Le projet 2025 propose en outre de dépasser le plan de Trump – déjà en cours (mais qui serait en train d’être abandonné), visant à héberger jusqu’à 30 000 détenus sur une base continue à la base de la marine américaine de Guantanamo Bay, à Cuba – en amenant Guantanamo dans une ville près de chez vous : en créant des Guantanamos supplémentaires disséminés à travers tout le pays.

 

L’un de ces Guantanamo potentiels que je crois envisagé est l’ancien centre de détention de Leavenworth, un ancien avant-poste du « complexe industriel carcéral » à but lucratif de notre pays, situé près de Kansas City, dans le Mohawk. Les habitants des environs se sont mobilisés dans l’espoir d’empêcher la réouverture du site, précédemment fermé en raison de violations flagrantes des droits de l’homme. J’ai récemment visité le site et j’ai été horrifié à l’idée que des centaines, voire des milliers, de familles sans papiers y soient parquées comme le bétail qui paît de l’autre côté de la rue.

Bien sûr, n’importe lequel de ces Guantanamos pourrait également être utilisé pour détenir des citoyens américains, maintenant que Trump teste la possibilité de déchoir les citoyens américains de leur citoyenneté. Le vice-président JD Vance a suggéré que si les tribunaux se prononçaient contre le président en mettant fin à la citoyenneté de naissance, Dear Leader pourrait simplement ignorer l’ordre.

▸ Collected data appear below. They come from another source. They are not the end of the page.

(* ===== verification/FileProps.v ===== *)
(** * File: properties

    What a client of File.cpp may rely on, and where it may not. *)

From S2P Require Import Prelude Endian CMem CString Os Stream AbsFile FileIso FileView FileCrypt.
From S2P Require Import FileOpen Client RoFile Scenario.

Section contents.
Context {W : Type} `{PosixLaws W} `{Aes}.
Implicit Types (f : File) (w : W) (m : mem).

(** C27. Reading a plain or multi-part image delivers a prefix of its contents at
    the read position, stores nothing else, advances by what was read, and stops
    short of the request only at the end of the image (for a multi-part image:
    as long as the request is no longer than a part).  The contents of a
    multi-part image are its parts, one after the other. *)
Theorem file_read_contents f w X p m o n :
  File_view f w = Some (X, p) -> 0 <= n < 2 ^ 63 ->
  is_multipart f = 0 \/ n <= part_size f ->
  exists m' f' w', File_read m o n f w = (blen (slice p n X), m', f', w') /\
    mload m' o (blen (slice p n X)) = slice p n X /\ same_outside o n m m' /\
    File_view f' w' = Some (X, p + blen (slice p n X)).
Proof.
  intros Hv Hn Hshort. pose proof (File_read_promise f w X p m o n Hv Hn) as Hr.
  pose proof (File_view_bounds f w X p Hv) as [HX Hp].
  pose proof (blen_slice p n X ltac:(lia) ltac:(lia)) as Hs.
  assert ((File_read m o n f w).1.1.1 = blen (slice p n X)) as Hfull.
  { destruct (File_read m o n f w) as [[[r m'] f'] w'] eqn:E. destruct Hr as (_ & _ & Hr & _ & _ & _ & Hall).
    cbn. destruct (decide (is_multipart f = 0)) as [Hm|Hm].
    - unfold File_view in Hv. rewrite Hm in Hv. cbn in Hv. destruct (plain_file f) eqn:Ep; [|done].
      unfold File_read in E. rewrite Hm, Ep in E. cbn [Z.eqb] in E.
      destruct (read_file_ok (fd f) m o n w X p Hv Hn) as (w1 & E1 & _). rewrite E1 in E. congruence.
    - pose proof (read_multi_complete f w X p m o n Hm Hv) as Hc. rewrite E in Hc. cbn in Hc. lia. }
  destruct (File_read m o n f w) as [[[r m'] f'] w']. cbn in Hfull. subst r.
  destruct Hr as (_ & _ & _ & Hm & Ho & Hv' & _).
  rewrite slice_blen in Hm by lia. by exists m', f', w'.
Qed.

(** [fstat] answers the length of the contents: for a multi-part image the sum
    of the sizes of its parts. *)
Theorem file_fstat_size st_uninit st f w X p :
  File_view f w = Some (X, p) ->
  exists st' w', File_fstat st_uninit st f w = (0, st', f, w') /\ file_size st' = blen X /\
    File_view f w' = Some (X, p).
Proof.
  intros Hv. destruct (fstat_view st_uninit f w X p st Hv) as (st' & w' & ? & _ & ? & ?). eauto.
Qed.

(** Seeking within an image puts the read position at the offset asked for,
    whatever part it is in; only an offset that no part covers is refused, and
    then the position stays where it was. *)
Theorem file_seek_position f w X p off :
  File_view f w = Some (X, p) -> 0 <= off < 2 ^ 63 ->
  exists r f' w', File_seek off SEEK_SET f w = (r, f', w') /\
    (0 <= r /\ File_view f' w' = Some (X, off) \/
     r < 0 /\ File_view f' w' = Some (X, p) /\ is_multipart f <> 0 /\ blen X <= off).
Proof.
  intros Hv Hoff. destruct (afl_seek (AbstractFileLaws := File_AbstractFileLaws 0 0 (mk_stat 0 0 0 0 0)) f w X p off Hv Hoff)
    as (r & f' & w' & E & _ & _ & Hr). exists r, f', w'. split; [done|].
  destruct Hr as [Hr|(Hr & Hv' & Hb & Hle)]; [by left|right]. split; [done|]. split; [done|].
  split; [|done]. intros Hm. cbn in Hb. unfold File_supportsBulkRead in Hb. rewrite Hm in Hb.
  unfold File_view in Hv. rewrite Hm in Hv. cbn in *. destruct (plain_file f) eqn:Ep; [|done].
  destruct (seek_plain f w X p off Hm) as (w1 & E1 & _ & _); [|done|].
  { unfold File_view. by rewrite Hm, Ep. }
  change (File_seek off SEEK_SET f w = (r, f', w')) in E. rewrite E1 in E. injection E as <- _ _. lia.
Qed.

(** C26. Opening [x.iso.0] for reading opens the parts [x.iso.1], [x.iso.2], ... up to
    the first that is missing, and the result contains all of them in order; it fails
    only when there is no memory for the names of the parts.  All parts but the last
    have the size of part 0, which is not empty, and there are at most 64. *)
Theorem open_multipart_concat `{!StreamView W, !StreamLaws W} root_len st_uninit this base c0 cs w :
  let path := base ++ str ".iso.0" in
  0 < blen c0 -> parts_sized (blen c0) (c0 :: cs) -> blen cs <= 63 ->
  (1 + blen cs) * blen c0 < 2 ^ 63 ->
  file_at w path = Regular c0 ->
  (forall j c, cs !! j = Some c ->
     file_at w (part_name (base ++ str ".iso") (1 + Z.of_nat j)) = Regular c) ->
  (blen cs < 63 -> file_at w (part_name (base ++ str ".iso") (1 + blen cs)) = Missing) ->
  exists r f w', File_open root_len 0 st_uninit (Some path) O_RDONLY (File_ctor this) w
      = Some (r, f, w') /\
    (r = SUCCEEDED /\ File_view f w' = Some (concat (c0 :: cs), 0) \/ r = FAILED /\ ~ memory w).
Proof.
  intros path Hpos Hs Hc Ht Hp Hparts Hmiss.
  destruct (open_multi root_len st_uninit this base c0 cs w) as (r & f & w' & E & _ & Hr); try done.
  by exists r, f, w'.
Qed.

(** When reading a part fails and another part follows, the failure is not
    reported: the next part is read for one byte more than requested, to one byte
    before the buffer, and the result is one less than what was read. *)
Theorem multipart_error_underflow f w w1 r1 w2 k d w3 m o n :
  is_multipart f <> 0 -> index f + 1 < is_multipart f -> 0 <= n < 2 ^ 62 ->
  sys_read (fp_at f (index f)) n w = (-1, [], w1) ->
  sys_lseek (fp_at f (index f + 1)) 0 SEEK_SET w1 = (r1, w2) ->
  sys_read (fp_at f (index f + 1)) (n + 1) w2 = (k, d, w3) ->
  exists m', File_read m o n f w = (k - 1, m', with_index (index f + 1) f, w3) /\
    m' ≡ₘ mstore m (o - 1) d.
Proof.
  intros Hm Hi Hn E1 E2 E3. unfold File_read. rewrite (proj2 (Z.eqb_neq _ _) Hm).
  unfold read_file. rewrite E1. destruct (Z.ltb_spec (-1) n); [|lia].
  destruct (Z.ltb_spec (index f + 1) (is_multipart f)); [|lia]. cbn [andb].
  change (fp_at (with_index (index f + 1) f) (index (with_index (index f + 1) f)))
    with (fp_at f (index f + 1)).
  unfold seek_file. rewrite E2. rewrite u64_small by lia.
  replace (n - -1) with (n + 1) by lia. rewrite E3.
  eexists. split; [f_equal; f_equal; f_equal; lia|]. by rewrite mstore_nil.
Qed.
End contents.

(** The image of two parts, [1; 2; 3] and [4; 5]. *)
Definition data_x : bytes := data_0 ++ data_1.

Lemma file_read_contents_witness :
  exists m' f' w', File_read (zext []) 0 3 file_x sim0 = (blen (slice 0 3 data_x), m', f', w') /\
    mload m' 0 (blen (slice 0 3 data_x)) = slice 0 3 data_x /\ same_outside 0 3 (zext []) m' /\
    File_view f' w' = Some (data_x, 0 + blen (slice 0 3 data_x)).
Proof. apply (file_read_contents file_x sim0 data_x 0 (zext []) 0 3); [exact view_x|done|by right]. Defined.

Lemma file_fstat_size_witness :
  exists st' w', File_fstat st0 st0 file_x sim0 = (0, st', file_x, w') /\ file_size st' = blen data_x /\
    File_view file_x w' = Some (data_x, 0).
Proof. apply (file_fstat_size st0 st0 file_x sim0 data_x 0 view_x). Defined.

Lemma file_seek_position_witness :
  exists r f' w', File_seek 4 SEEK_SET file_x sim0 = (r, f', w') /\
    (0 <= r /\ File_view f' w' = Some (data_x, 4) \/
     r < 0 /\ File_view f' w' = Some (data_x, 0) /\ is_multipart file_x <> 0 /\ blen data_x <= 4).
Proof. apply (file_seek_position file_x sim0 data_x 0 4 view_x). done. Defined.

Lemma open_multipart_concat_witness :
  exists f w', File_open 4 0 st0 (Some (str "/srv/x" ++ str ".iso.0")) O_RDONLY (File_ctor this0) sim0
      = Some (SUCCEEDED, f, w') /\ File_view f w' = Some (concat [data_0; data_1], 0).
Proof.
  destruct (open_multipart_concat 4 st0 this0 (str "/srv/x") data_0 [data_1] sim0)
    as (r & f & w' & E & Hr); [concrete..| | |].
  - intros [|[|j]] c; [intros [= <-]; concrete|done|done].
  - concrete.
  - destruct Hr as [[-> Hv]|[_ Hno]]; [|by destruct Hno]. exists f, w'. split; [exact E|exact Hv].
Defined.

(** The first part is on a failing disk. *)
Definition sim_bad : Sim.sim :=
  Sim.mk_sim (Sim.files sim0) (Sim.dirs sim0) (Sim.fds sim0) [] ∅ ∅ [path_0] [] false.

Lemma multipart_error_underflow_witness :
  exists m', File_read (zext []) 0 1 file_x sim_bad =
      (2 - 1, m', with_index (index file_x + 1) file_x, Sim.set_fd 2 (Some (path_1, 2)) sim_bad) /\
    m' ≡ₘ mstore (zext []) (0 - 1) [4; 5].
Proof.
  apply (multipart_error_underflow file_x sim_bad sim_bad 0 sim_bad
    2 [4; 5] (Sim.set_fd 2 (Some (path_1, 2)) sim_bad) (zext []) 0 1); concrete.
Defined.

« Mais qu’en est-il de la désobéissance civile ? « On ne peut pas transformer l’Amérique en Corée du Nord du jour au lendemain ! »

La seule chose qui a arrêté Trump la dernière fois qu’il a ordonné à l’armée d’ouvrir le feu sur des manifestants américains (« Vous ne pouvez pas simplement leur tirer dessus ? Tirez-leur dans les jambes ou quelque chose comme ça ? ») a été le refus de son secrétaire à la défense de l’époque et de son général en chef d’exécuter son ordre.

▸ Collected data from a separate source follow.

(* ===== verification/CryptProps.v ===== *)
(** * Encrypted images: properties

    Key files, region tables, decryption and the 3k3y block of File.cpp. *)

From S2P Require Import Prelude Endian CMem CString Os AbsFile FileIso FileView FileCrypt.
From S2P Require Import FileOpen Client RoFile Scenario.

(** A key file of 32 hexadecimal digits, in upper or lower case or both, gives
    the key it spells. *)
Theorem key_text_roundtrip case key :
  Forall is_byte key -> keystr_to_keyarr (hex_of case 0 key) = key.
Proof. apply keystr_hex. Qed.

Lemma key_text_roundtrip_witness :
  keystr_to_keyarr (hex_of Nat.odd 0 [0; 0x1f; 0xab; 255]) = [0; 0x1f; 0xab; 255].
Proof. apply (key_text_roundtrip Nat.odd). concrete. Defined.

(** C28. The region table of an image, when its boundaries are in order, cuts the
    image without gap or overlap into regions that are plain and encrypted in
    turn, starting with a plain one: every address up to the end of the last
    region is in exactly one region, the one that [File::read] looks up, and it is
    encrypted just when its index is odd. *)
Theorem regions_partition k sec rl pos :
  let rs := build_regions k 0 0 sec in
  Forall (fun r => regions_first_addr r <= regions_last_addr r) rs ->
  last rs = Some rl -> 0 <= pos <= regions_last_addr rl ->
  exists (j : nat) r, rs !! j = Some r /\ in_region pos r = true /\
    List.find (in_region pos) rs = Some r /\ encrypted r = Nat.odd j /\
    forall j' r', rs !! j' = Some r' -> in_region pos r' = true -> j' = j.
Proof.
  intros rs Hf Hl Hpos. pose proof (build_regions_tiles k 0 0 sec ltac:(lia) ltac:(lia)) as Ht.
  destruct (tiles_find rs 0 false pos rl Ht Hf Hl Hpos) as (j & r & ? & ? & ? & He & ?).
  exists j, r. split; [done|]. split; [done|]. split; [done|]. split; [|done].
  rewrite He. by destruct (Nat.odd j).
Qed.

(** Sector 0 of an image with two plain regions: sectors 0-3 and 8-15, and an
    encrypted one between them. *)
Definition sector0 : mem := zext ([0; 0; 0; 2; 0; 0; 0; 0] ++ be_bytes 4 0 ++ be_bytes 4 3 ++ be_bytes 4 8 ++ be_bytes 4 15).

Lemma regions_partition_witness :
  exists (j : nat) r, build_regions 3 0 0 sector0 !! j = Some r /\ in_region 9000 r = true /\
    List.find (in_region 9000) (build_regions 3 0 0 sector0) = Some r /\ encrypted r = Nat.odd j /\
    forall j' r', build_regions 3 0 0 sector0 !! j' = Some r' -> in_region 9000 r' = true -> j' = j.
Proof.
  apply (regions_partition 3 sector0 (mkRegion false 16384 32767) 9000); [|by vm_compute|by vm_compute].
  replace (build_regions 3 0 0 sector0) with
    [mkRegion false 0 8191; mkRegion true 8192 16383; mkRegion false 16384 32767] by (by vm_compute).
  by repeat constructor.
Defined.

Section crypt.
Context {W : Type} `{PosixLaws W} `{AesLaws}.
Implicit Types (f : File) (w : W) (m : mem).

(** [decrypt_data] decrypts every one of [n] sectors with the initialisation
    vector of its own number, and changes nothing outside them. *)
Theorem decrypt_data_sectors aes m o n lba iv :
  0 <= n -> let m' := (decrypt_data aes m o n lba iv).1 in
  (forall j, 0 <= j < n ->
     mload m' (o + 2048 * j) 2048 =
     (aes_crypt_cbc aes false 2048 (replicate 12 0 ++ be_bytes 4 (u32 (lba + j)))
        (mload m (o + 2048 * j) 2048)).2) /\
  same_outside o (2048 * n) m m'.
Proof.
  intros Hn m'. destruct (decrypt_data_spec aes m o n lba iv Hn) as [Hd Ho]. split; [|done].
  intros j Hj. unfold m'. rewrite (Hd j Hj). unfold sector_dec, kSectorSize.
  rewrite reset_iv_be; [done|]. apply Z.mod_pos_bound. lia.
Qed.

(** C14. A sector-aligned read of a Redump image delivers the bytes of the file,
    decrypted sector by sector in an encrypted region and as they are in a plain
    one, and stores nothing outside the buffer. *)
Theorem redump_read_decrypts f w c p r rs m o n :
  is_multipart f = 0 -> enc_type_ f = kDiscTypeRedump ->
  region_count_ f <> 0 -> region_info_ f = Some rs -> region_of f p = Some r ->
  fd_view w (fd f) = Some (c, p) ->
  p mod 2048 = 0 -> n mod 2048 = 0 -> 0 <= n < 2 ^ 31 -> p + n <= blen c ->
  exists m' f' w', File_read m o n f w = (n, m', f', w') /\
    fd_view w' (fd f') = Some (c, p + n) /\ same_outside o n m m' /\
    forall j, 0 <= j < n / 2048 ->
      mload m' (o + 2048 * j) 2048 =
      plain_sector (aes_dec_ f) (encrypted r) (p / 2048 + j) (slice (p + 2048 * j) 2048 c).
Proof.
  intros. destruct (read_redump f w c p r rs m o n) as (m' & f' & w' & E & _ & ? & ? & ?); try done.
  by exists m', f', w'.
Qed.
End crypt.

Lemma decrypt_data_sectors_witness :
  let m' := (decrypt_data key0 sector0 0 1 0 []).1 in
  (forall j, 0 <= j < 1 ->
     mload m' (0 + 2048 * j) 2048 =
     (aes_crypt_cbc key0 false 2048 (replicate 12 0 ++ be_bytes 4 (u32 (0 + j)))
        (mload sector0 (0 + 2048 * j) 2048)).2) /\
  same_outside 0 (2048 * 1) sector0 m'.
Proof. apply (decrypt_data_sectors key0 sector0 0 1 0 []). done. Defined.

(** An image of one encrypted sector between plain ones, read in that sector. *)
Definition data_enc : bytes := mload sector0 0 8192.
Definition file_enc : File :=
  mkFile _ 0 (replicate 64 INVALID_FD) 0 0 0 kDiscTypeRedump 3
    (Some [mkRegion false 0 2047; mkRegion true 2048 4095; mkRegion false 4096 8191]) key0 [] true.
Definition sim_enc : Sim.sim :=
  Sim.mk_sim {[ path_a := data_enc ]} ∅ [Some (path_a, 2048)] [] ∅ ∅ [] [] false.

Lemma redump_read_decrypts_witness :
  exists m' f' w', File_read (zext []) 0 2048 file_enc sim_enc = (2048, m', f', w') /\
    fd_view w' (fd f') = Some (data_enc, 2048 + 2048) /\ same_outside 0 2048 (zext []) m' /\
    forall j, 0 <= j < 2048 / 2048 ->
      mload m' (0 + 2048 * j) 2048 =
      plain_sector key0 true (2048 / 2048 + j) (slice (2048 + 2048 * j) 2048 data_enc).
Proof.
  apply (redump_read_decrypts file_enc sim_enc data_enc 2048 (mkRegion true 2048 4095)
    [mkRegion false 0 2047; mkRegion true 2048 4095; mkRegion false 4096 8191] (zext []) 0 2048);
    concrete.
Defined.

(** ** The 3k3y information block *)

(** On a 3k3y image, a read that ends before the end of the information block
    (0xF70 to 0x1070) shows zeros for the bytes of the block and leaves all other
    bytes, in the buffer and around it, alone. *)
Theorem mask_hides_block m o pos ret :
  0 <= pos -> 0 <= ret -> pos + ret < 0x1070 ->
  forall i, mask_3k3y m o pos ret i =
    if (0 <=? i - o) && (i - o <? ret) && (0xF70 <=? pos + (i - o)) then 0 else m i.
Proof. apply mask_below. Qed.

Lemma mask_hides_block_witness :
  mask_3k3y (fun _ => 7) 0 0xF00 0x100 0x80 = 0 /\ mask_3k3y (fun _ => 7) 0 0xF00 0x100 0x6F = 7.
Proof. split; apply (mask_hides_block (fun _ => 7) 0 0xF00 0x100); concrete. Defined.

(** A read that starts before 0xE70 and reaches the end of the block clears all
    memory from the block's first byte on: the length it computes is negative, and
    [_memset] takes it as an unsigned size of more than 2^63. *)
Theorem mask_wipes_memory m o pos ret i :
  0 <= pos < 0xE70 -> 0x1070 <= pos + ret -> o + (0xF70 - pos) <= i < o + 2 ^ 63 ->
  mask_3k3y m o pos ret i = 0.
Proof. apply mask_beyond. Qed.

(** A read of 64 KB at the start of the image, and a byte behind the 4 MB buffer. *)
Lemma mask_wipes_memory_witness : mask_3k3y (fun _ => 7) 0 0 0x10000 0x400000 = 0.
Proof. apply (mask_wipes_memory (fun _ => 7) 0 0 0x10000 0x400000); concrete. Defined.

(** ** Region tables that are not there *)

Section regions.
Context {W : Type} `{PosixLaws W} `{Aes}.
Implicit Types (f : File) (w : W).

(** Looking for a region table in a plain image that has none leaves the read
    position behind the two sectors that were looked at, at 4096, not at the start. *)
Theorem no_regions_moves_position st_uninit f w c :
  is_multipart f = 0 -> fd_view w (fd f) = Some (c, 0) -> 4096 <= blen c ->
  char_arr_BE_to_uint (zext c) 0 = 0 ->
  exists sec f' w', load_regions st_uninit f w = (false, sec, f', w') /\
    fd f' = fd f /\ fd_view w' (fd f') = Some (c, 4096).
Proof.
  intros Hm Hv Hlen Hcount. unfold load_regions, File_fstat.
  pose proof (law_view _ _ _ _ Hv) as (Hfd & _). unfold FD_OK.
  destruct (Z.leb_spec 0 (fd f)); [|lia]. cbn [negb]. rewrite Hm. cbn [Z.eqb].
  destruct (fstat_file_ok (fd f) st_uninit w c 0 Hv) as (st & w1 & -> & Hst & Hk1 & _).
  rewrite <- (kf_fd _ _ _ Hk1) in Hv by done.
  cbn [Z.leb Z.compare andb]. rewrite Hst. unfold kSectorSize.
  destruct (Z.leb_spec (2048 * 2) (blen c)); [|lia]. unfold File_seek. rewrite Hm. cbn [Z.eqb orb].
  destruct (seek_cur_ok (fd f) w1 c 0 Hv) as (w2 & -> & Hv2 & _). cbn [negb Z.eqb].
  destruct (read_file_ok (fd f) (zext []) 0 (2048 * 2) w2 c 0 Hv2) as (w3 & -> & Hv3 & _); [lia|].
  assert (blen (slice 0 (2048 * 2) c) = 4096) as Hs by (rewrite blen_slice; lia).
  rewrite Hs in *. change (4096 =? 2048 * 2) with true. cbn iota.
  assert (char_arr_BE_to_uint (mstore (zext []) 0 (slice 0 (2048 * 2) c)) 0 = 0) as ->.
  { etransitivity; [|exact Hcount]. unfold char_arr_BE_to_uint.
    assert (forall i, 0 <= i < 4 -> mstore (zext []) 0 (slice 0 (2048 * 2) c) i = zext c i) as E.
    { intros i Hi. rewrite mstore_in, zext_in by lia. rewrite !nth_lookup, slice_lookup by lia.
      do 2 f_equal. lia. }
    by rewrite !E by lia. }
  cbn [Z.ltb Z.compare andb]. eexists _, _, w3. split; [done|]. by split.
Qed.
End regions.

Definition sim_plain : Sim.sim :=
  Sim.mk_sim {[ path_a := replicate 4096 0 ]} ∅ [Some (path_a, 0)] [] ∅ ∅ [] [] false.

Lemma no_regions_moves_position_witness :
  exists sec f' w', load_regions st0 file_a sim_plain = (false, sec, f', w') /\
    fd f' = fd file_a /\ fd_view w' (fd f') = Some (replicate 4096 0, 4096).
Proof. apply (no_regions_moves_position st0 file_a sim_plain (replicate 4096 0)); concrete. Defined.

Quatre ans plus tard, le spécialiste du capital-risque pressenti pour devenir notre prochain général en chef est une coqueluche de la Conservative Political Action Conference qui, selon M. Trump, portait un chapeau MAGA lorsque les deux hommes se sont rencontrés en Irak.

Les autres postes à pourvoir sont ceux des principaux juristes en uniforme de l’armée de terre, de la marine et de l’armée de l’air – les généraux trois étoiles chargés d’examiner les ordres du commandant en chef et du secrétaire à la défense afin de déterminer s’ils sont légaux. Cherchant à dissiper tout doute sur les raisons de la révocation des anciens officiers, le secrétaire à la défense Pete Hegseth a récemment expliqué que cette mesure avait été prise, à titre préventif, pour les empêcher de bloquer « les ordres donnés par un commandant en chef ».

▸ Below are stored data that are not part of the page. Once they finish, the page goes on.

(* ===== verification/ReadCmds.v ===== *)
(** * The read commands

    process_read_file_critical, process_read_cd_2048_critical_cmd and
    process_read_file_cmd of main.cpp, over any file [R] that keeps the promises
    of [AbstractFileLaws].  Both critical commands answer with exactly the bytes
    asked for: those of the file, followed by zeros where it has ended. *)

From S2P Require Import Prelude Endian Os AbsFile FileIso Client.

Section commands.
Context {W R : Type} `{Posix W, Aes, AbstractFile R W}.
Implicit Types (c : client_t R) (w : W) (f : R) (m : mem) (cmd : bytes).

(** The file and the buffer after a read into the buffer. *)
Definition put_read f m c : client_t R := set_buf (Some m) (set_ro (Some f) c).

(** The message it prints is not modelled. *)
Definition log_eof_padding (pos : Z) c : client_t R :=
  if eof_pad_logged c then c else set_size (ro_file_size c) true c.

(** [while (remaining > 0) { ... }] *)
Fixpoint critical_loop (fuel : nat) (read_size remaining pos : Z) f m c w
    : option (Z * client_t R * W) :=
  match fuel with
  | O => None
  | S fuel =>
      if remaining <=? 0 then Some (SUCCEEDED, c, w)
      else
        let read_size := if remaining <? read_size then remaining else read_size in
        let '(read_ret, m, f, w) := af_read m 0 read_size f w in
        let c := put_read f m c in
        if read_ret <? 0 then Some (FAILED, c, w)
        else
          let short := negb (u64 read_ret =? read_size) in
          if short && (u64 (pos + read_ret) <? ro_file_size c) then Some (FAILED, c, w)
          else
            let c := if short then log_eof_padding (u64 (pos + read_ret)) c else c in
            let m := if short then mfill m read_ret (u64 (read_size - read_ret)) 0 else m in
            let c := set_buf (Some m) c in
            let '(send_ret, w) := sys_send (s c) (mload m 0 read_size) w in
            let send_ret := s32 send_ret in
            if (send_ret <? 0) || negb (u32 send_ret =? read_size) then Some (FAILED, c, w)
            else critical_loop fuel read_size (u32 (remaining - read_size))
                   (u64 (pos + read_size)) f m c w
  end.

Definition process_read_file_critical cmd c w : option (Z * client_t R * W) :=
  match ro_file c, buf c with
  | Some f, Some m =>
      let offset := cmd_offset cmd in
      let remaining := cmd_num_bytes cmd in
      let '(r, f, w) := af_seek (s64 offset) SEEK_SET f w in
      let c := set_ro (Some f) c in
      if r <? 0 then Some (FAILED, c, w)
      else
        let read_size := if BUFFER_SIZE <=? remaining then BUFFER_SIZE else remaining in
        critical_loop (Z.to_nat (remaining / BUFFER_SIZE) + 2) read_size remaining offset f m c w
  | _, _ => Some (FAILED, c, w)
  end.

(** *** CD sectors *)

(** The fast path's copy of each sector's payload from [scratch] to the buffer. *)
Fixpoint gather (k : nat) (i ss : Z) (scratch m : mem) : mem :=
  match k with
  | O => m
  | S k => gather k (i + 1) ss scratch (mstore m (2048 * i) (mload scratch (i * ss) 2048))
  end.

(** One seek and one read of the whole span into [scratch]. *)
Definition cd_bulk (offset sector_count : Z) (scratch : mem) f m c w
    : bool * client_t R * W :=
  let ss := CD_SECTOR_SIZE c in
  let span := u64 ((sector_count - 1) * ss + 24 + 2048) in
  let '(_, f, w) := af_seek (s64 (offset + 24)) SEEK_SET f w in
  let '(bulk_ret, scratch, f, w) := af_read scratch 0 span f w in
  let pad := (0 <=? bulk_ret) && (u64 bulk_ret <? span)
             && (ro_file_size c <=? u64 (offset + 24 + bulk_ret)) in
  let c := set_ro (Some f) c in
  let c := if pad then log_eof_padding (u64 (offset + 24 + bulk_ret)) c else c in
  let scratch := if pad then mfill scratch bulk_ret (u64 (span - bulk_ret)) 0 else scratch in
  let bulk_ret := if pad then s64 span else bulk_ret in
  if negb (bulk_ret =? s64 span) then (false, c, w)
  else (true, set_buf (Some (gather (Z.to_nat sector_count) 0 ss scratch m)) c, w).

(** One seek and one read per sector, straight into the buffer. *)
Fixpoint cd_sectors (k : nat) (i offset : Z) f m c w : bool * client_t R * W :=
  match k with
  | O => (true, c, w)
  | S k =>
      let '(_, f, w) := af_seek (s64 (offset + 24)) SEEK_SET f w in
      let '(sec_ret, m, f, w) := af_read m (2048 * i) 2048 f w in
      let pad := (0 <=? sec_ret) && (sec_ret <? 2048)
                 && (ro_file_size c <=? u64 (offset + 24 + sec_ret)) in
      let c := if pad then log_eof_padding (u64 (offset + 24 + sec_ret)) c else c in
      let m := if pad then mfill m (2048 * i + sec_ret) (u64 (2048 - sec_ret)) 0 else m in
      let c := put_read f m c in
      let sec_ret := if pad then 2048 else sec_ret in
      if negb (sec_ret =? 2048) then (false, c, w)
      else cd_sectors k (i + 1) (u64 (offset + CD_SECTOR_SIZE c)) f m c w
  end.

(** [heap] is the indeterminate contents of the scratch buffer. *)
Definition process_read_cd_2048_critical_cmd (heap : mem) cmd c w : Z * client_t R * W :=
  match ro_file c, buf c with
  | Some f, Some m =>
      let offset := u64 (cmd_start_sector cmd * CD_SECTOR_SIZE c) in
      let sector_count := cmd_sector_count cmd in
      if BUFFER_SIZE <? sector_count * 2048 then (FAILED, c, w)
      else
        let '(scratch, w) :=
          if (0 <? sector_count) && supportsBulkRead f then
            sys_malloc (u64 ((sector_count - 1) * CD_SECTOR_SIZE c + 24 + 2048)) w
          else (false, w) in
        let '(ok, c, w) :=
          if scratch then cd_bulk offset sector_count heap f m c w
          else cd_sectors (Z.to_nat sector_count) 0 offset f m c w in
        if negb ok then (FAILED, c, w)
        else
          let n := u32 (sector_count * 2048) in
          let '(send_ret, w) := sys_send (s c) (mload (default m (buf c)) 0 n) w in
          let send_ret := s32 send_ret in
          if (send_ret <? 0) || negb (u32 send_ret =? n) then (FAILED, c, w)
          else (SUCCEEDED, c, w)
  | _, _ => (FAILED, c, w)
  end.

(** *** The read with a result *)

(** The result, then the data read, if any. *)
Definition send_read_result (bytes_read : Z) c w : Z * client_t R * W :=
  let '(r, w) := sys_send (s c) (netiso_int32_result (BE32 (u32 bytes_read))) w in
  if negb (r =? 4) then (FAILED, c, w)
  else if 0 <? bytes_read then
    let '(r, w) := sys_send (s c) (mload (default (zext []) (buf c)) 0 bytes_read) w in
    if negb (r =? bytes_read) then (FAILED, c, w) else (SUCCEEDED, c, w)
  else (SUCCEEDED, c, w).

Definition process_read_file_cmd cmd c w : Z * client_t R * W :=
  let read_size := cmd_num_bytes cmd in
  let offset := cmd_offset cmd in
  match ro_file c, buf c with
  | Some f, Some m =>
      if BUFFER_SIZE <? read_size then send_read_result NONE c w
      else
        let '(r, f, w) := af_seek (s64 offset) SEEK_SET f w in
        let c := set_ro (Some f) c in
        if r <? 0 then send_read_result NONE c w
        else
          let '(ret, m, f, w) := af_read m 0 read_size f w in
          let bytes_read := s32 ret in
          let c := put_read f m c in
          send_read_result (if bytes_read <? 0 then NONE else bytes_read) c w
  | _, _ => send_read_result NONE c w
  end.
End commands.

Merci d’avoir dit tout haut la partie silencieuse. On dirait que Trump est bien parti pour trouver les bons « yes men » cette fois-ci.

En attendant, ne quittez pas Elon Musk des yeux.

Est-ce une coïncidence que le président mette l’homme le plus riche du monde en liberté dans tous les ordinateurs du gouvernement – permettant à son plus grand donateur de campagne, le propriétaire de l’une des plus grandes entreprises d’intelligence artificielle du monde, d’accéder à tout ce que le gouvernement sait sur vous – au moment même où il pourrait se préparer à imposer la loi martiale ?

Aucun d’entre nous ne devrait considérer cela comme une coïncidence.

Brett Wagner, aujourd’hui à la retraite, a été professeur de prise de décision en matière de sécurité nationale à l’U.S. Naval War College et chercheur associé au Center for Strategic and International Studies.

 

https://www.sfchronicle.com/opinion/openforum/article/insurrection-act-president-trump-20201819.php

An Army soldier surveys the wall at the U.S.-Mexico border in Sunland Park, N.M. President Trump’s claims of an emergency at the border could be used to invoke the Insurrection Act and impose martial law.

Traduction : Murielle STENTZEL

NDLT: Si cela s’avère, le projet 2025 serait bel et bien en route pour transformer les USA en dictature.